(** A whole read of a stored value starts with the chunk with index 0. *)
Lemma first_chunk_read P vals c key v : mc_inv P vals c -> vals !! key = Some v -> v <> [] ->
  exists desc ids, mc_descriptors c !! key = Some desc /\ vd_chunks desc = content_hash (piece v 0) :: ids /\
  forall now opts, ro_range opts = None -> is_expired now (vd_metadata desc) = false ->
  exists k, get_found_p now desc opts = Act (AArcGet (content_hash (piece v 0))) k /\
    forall it, exists k', k (Some it) = Act (ACopy it) k'.
Proof.
  intros Hinv Hv Hne. pose proof (inv_descs _ _ _ Hinv key) as Hd.
  destruct (mc_descriptors c !! key) as [desc|]; [|congruence].
  destruct Hd as (v' & Hv' & Hdesc & _). assert (v' = v) as -> by congruence.
  pose proof (n_chunks_bounds v) as [Hn Hb]. pose proof CHUNK_SIZE_pos. pose proof (size_of_nonneg v).
  assert (0 < size_of v) as Hpos by (destruct v; [done|rewrite size_of_cons; pose proof (size_of_nonneg v); lia]).
  pose proof (describes_lookup key desc v 0 Hdesc ltac:(nia)) as Hl.
  change (Z.to_nat 0) with 0%nat in Hl.
  destruct (vd_chunks desc) as [|id ids] eqn:Ec; [done|]. injection Hl as ->.
  exists desc, ids. split_and!; [done..|]. intros now opts Hro Hex. unfold get_found_p. rewrite Hex, Hro.
  pose proof Hdesc as (_ & Ht & _ & Hmax). pose proof MAX_VALUE_SIZE_small. rewrite Ht. cbn [r_offset r_length].
  destruct (Z.leb_spec (size_of v) 0); [lia|]. rewrite (u64_small (size_of v - 0)) by (split; lia).
  rewrite (chunks_for_value key desc v) by (done || lia).
  pose proof (chunk_span_bounds 0 (Z.min (size_of v) (size_of v - 0)) ltac:(lia) ltac:(lia)) as (_ & Hsp & _).
  change (first_chunk 0) with 0. rewrite (seqZ_cons 0) by lia. cbn [fetch_p]. rewrite Ec. cbn [lookup list_lookup Z.to_nat].
  eexists. split; [reflexivity|]. intros it. by eexists.
Qed.

Lemma run_act i sched s {A} (a : atom A) k r c' :
  pl_threads s !! i = Some (Act a k) -> (forall busy, exec busy a (pl_cache s) = Done (r, c')) ->
  run_schedule (i :: sched) s
  = run_schedule sched (mkPool c' (<[i := k r]> (pl_threads s)) (pl_log s ++ events i a)).
Proof. intros Hi He. cbn [run_schedule foldl]. unfold step_thread at 2. by rewrite Hi, He. Qed.

Lemma run_undef s i {A} (a : atom A) k :
  pl_threads s !! i = Some (Act a k) -> (forall busy, exec busy a (pl_cache s) = Undef) -> crashed (run_schedule [i] s) i.
Proof.
  intros Hi He. cbn [run_schedule foldl]. unfold step_thread, crashed. rewrite Hi, He. cbn [pl_threads].
  apply list_lookup_insert_eq. by eapply lookup_lt_Some.
Qed.

End threads.
Arguments Fin {R} o.
Arguments Act {R A} a k.

(** ** Properties *)

Section properties.
Context `{HH : Hasher}.

(** C8: operations of any number of threads on a new memory cache, interleaved in any way at their
    critical sections: in every run in which no thread has copied a chunk through a pointer to an erased
    node or assigned to a node that was being copied ([crashed]; [mt_use_after_free] and
    [mt_overwrite_race] show such runs), every finished operation has answered as the map of values allows at the moment it read the map of
    descriptors, every accepted [put] and [remove] has taken effect exactly once, and the cache stands for
    the values these effects leave, in the order in which they happened. *)
Theorem mt_linearizable max_size ops sched :
  no_collision (fun d => d ∈ concat (op_pieces <$> ops)) -> Forall op_ok ops ->
  let s := run_schedule sched (pool_of (mc_make max_size) ops) in
  (forall i, ~ crashed s i) ->
  mc_inv (fun d => d ∈ concat (op_pieces <$> ops)) (vals_of ∅ ops (pl_log s)) (pl_cache s) /\
  (forall i op o, ops !! i = Some op -> pl_threads s !! i = Some (Fin o) ->
     exists res, o = Done res /\ answered ∅ ops (pl_log s) i op res).
Proof.
  intros Hnc Hops s Hcr.
  assert (pool_ok (fun d => d ∈ concat (op_pieces <$> ops)) ∅ ops s) as Hs.
  { apply pool_run_ok; [done|by apply Forall_forall|done|apply mc_make_inv]. }
  split; [apply (pool_inv _ _ _ _ Hs)|]. intros i op o Hop Hi.
  destruct (finished_answer _ _ _ s i op o Hs Hop Hi) as [->|?]; [|done].
  by destruct (Hcr i).
Qed.

(** C27: any number of lookups at once, on a cache that holds values: under every fair schedule all of
    them finish, no pointer dangles, and each gives the very answer the operation gives when it runs
    alone on the cache as it was, hit or miss, whatever the interleaving. *)
Theorem mt_readers_safe P vals c ops sched :
  mc_inv P vals c -> counters_ok c -> Forall (fun op => reads op = true) ops -> fair sched (length ops) ->
  exists n results, pl_threads (run_schedule (turns sched n) (pool_of c ops)) = Fin ∘ Done <$> results /\
    Forall2 (fun op res => exists c', mc_step c op = Done (res, c')) ops results.
Proof.
  intros Hinv Hcnt Hr Hf. destruct (fair_finishes (pool_of c ops) sched) as [n Hn].
  { cbn. by rewrite length_fmap. }
  set (m := arc_map (mc_chunk_cache c)). set (ds := mc_descriptors c).
  assert (holds m ds c) as Hh by (split_and!; [apply (inv_cache _ _ _ Hinv)|done..]).
  assert (exists results, Forall2 (fun op r => forall c, gives m ds r (op_prog op) c) ops results) as [results Hres].
  { clear -Hr. induction Hr as [|op ops Hop _ [rs IH]]; [by exists []|]. destruct (steady_op m ds op Hop) as [r Hg].
    exists (r :: rs). by constructor. }
  exists n, results. split.
  - eapply gives_finished; [|exact Hn]. apply readers_run; [exact Hh|]. cbn [pool_of pl_threads pl_cache].
    apply Forall2_fmap_r. apply Forall2_flip. eapply Forall2_impl; [exact Hres|]. intros op r Hg. apply Hg.
  - eapply Forall2_impl; [exact Hres|]. intros op r Hg. rewrite <- run_op by done. by apply (gives_alone m ds).
Qed.

(** C40: [get_chunk] copies the chunk after the lock of the chunk cache is released. Whenever a stored value
    is read while its key is removed, there is an interleaving, the removal of the first chunk between
    the lookup and the copy, in which the copy reads a node that has been freed. *)
Theorem mt_use_after_free P vals now c key v ropts dopts :
  no_collision P -> mc_inv P vals c -> vals !! key = Some v -> v <> [] -> ro_range ropts = None ->
  (forall md, mc_metadata c key = Some md -> is_expired now md = false) ->
  is_Some (resident c (content_hash (piece v 0))) ->
  crashed (run_schedule [0; 0; 1; 1; 0]%nat (pool_of c [MGet now key ropts; MRemove key dopts])) 0.
Proof.
  intros Hnc Hinv Hv Hne Hro Hex Hres.
  destruct (first_chunk_read P vals c key v Hinv Hv Hne) as (desc & ids & Ed & Hch & Hidx).
  unfold mc_metadata, mc_get_descriptor in Hex. rewrite Ed in Hex. specialize (Hex _ eq_refl).
  destruct (get_then_remove P vals c (content_hash (piece v 0)) Hinv Hres)
    as (it & c1 & c2 & b & E1 & Ed1 & E2 & E3).
  destruct (Hidx now ropts Hro Hex) as (k & Ek & Hk). destruct (Hk it) as [k' Ek'].
  erewrite run_act; [|reflexivity|intros busy; cbn [exec pool_of pl_cache]; unfold mc_get_descriptor; by rewrite Ed].
  erewrite run_act; [|cbn; rewrite Ek; reflexivity|exact E1].
  erewrite run_act; [|reflexivity|intros busy; cbn [exec pl_cache]; unfold mc_get_descriptor; by rewrite Ed1, Ed].
  erewrite run_act; [|cbn; rewrite Hch; reflexivity|exact E2].
  eapply run_undef; [cbn; rewrite Ek'; reflexivity|exact E3].
Qed.

End properties.

(** ** Witnesses *)

#[local] Existing Instance fnv_hasher.

Abbreviation sample_get now key := (MGet now (sample_key key) ReadOptions_default).
Abbreviation sample_remove key := (MRemove (sample_key key) DeleteOptions_default).

(** A [put] and two lookups of its key, the first of which runs in the middle of it. *)
Definition sample_ops : list mc_op :=
  [MPut 0 (sample_key "a") sample_value WriteOptions_default; sample_get 1 "a"; sample_get 2 "a"].

Definition sample_turns : list nat := [0; 0; 1; 1; 0; 0; 2; 2; 2; 2; 2; 2]%nat.

Definition sample_read : ReadResult :=
  mkReadResult Hit sample_value (mkRange 0 5) (Some (put_metadata 0 sample_value 1 WriteOptions_default)).

Lemma mt_linearizable_witness :
  let s := run_schedule sample_turns (pool_of (mc_make 100) sample_ops) in
  pl_log s = [(1%nat, Look); (0%nat, Effect); (2%nat, Look)] /\
  pl_threads s !! 2%nat = Some (Fin (Done (MRead sample_read))) /\
  answered ∅ sample_ops (pl_log s) 2 (sample_get 2 "a") (MRead sample_read).
Proof.
  destruct (mt_linearizable 100 sample_ops sample_turns) as [_ H].
  - unfold sample_ops. cbn [fmap list_fmap concat op_pieces]. rewrite sample_pieces. simpl.
    intros a b Ha Hb _. apply list_elem_of_singleton in Ha, Hb. congruence.
  - repeat constructor.
  - intros [|[|[|i]]]; vm_compute; discriminate.
  - assert (pl_threads (run_schedule sample_turns (pool_of (mc_make 100) sample_ops)) !! 2%nat
            = Some (Fin (Done (MRead sample_read)))) as E by (vm_compute; reflexivity).
    split; [vm_compute; reflexivity|]. split; [exact E|].
    destruct (H 2%nat (sample_get 2 "a") _ eq_refl E) as (res & [= <-] & Ha). exact Ha.
Defined.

::::::::

## DIRECTIONS
Using the entries above, give again exactly the lines from the line holding "(forall i, ~ crashed s i) ->" through the line holding "assert (pool_ok (fun". Include both end lines and nothing else.

## OUTPUT BELOW
  (forall i, ~ crashed s i) ->
  mc_inv (fun d => d ∈ concat (op_pieces <$> ops)) (vals_of ∅ ops (pl_log s)) (pl_cache s) /\
  (forall i op o, ops !! i = Some op -> pl_threads s !! i = Some (Fin o) ->
     exists res, o = Done res /\ answered ∅ ops (pl_log s) i op res).
Proof.
  intros Hnc Hops s Hcr.
  assert (pool_ok (fun d => d ∈ concat (op_pieces <$> ops)) ∅ ops s) as Hs.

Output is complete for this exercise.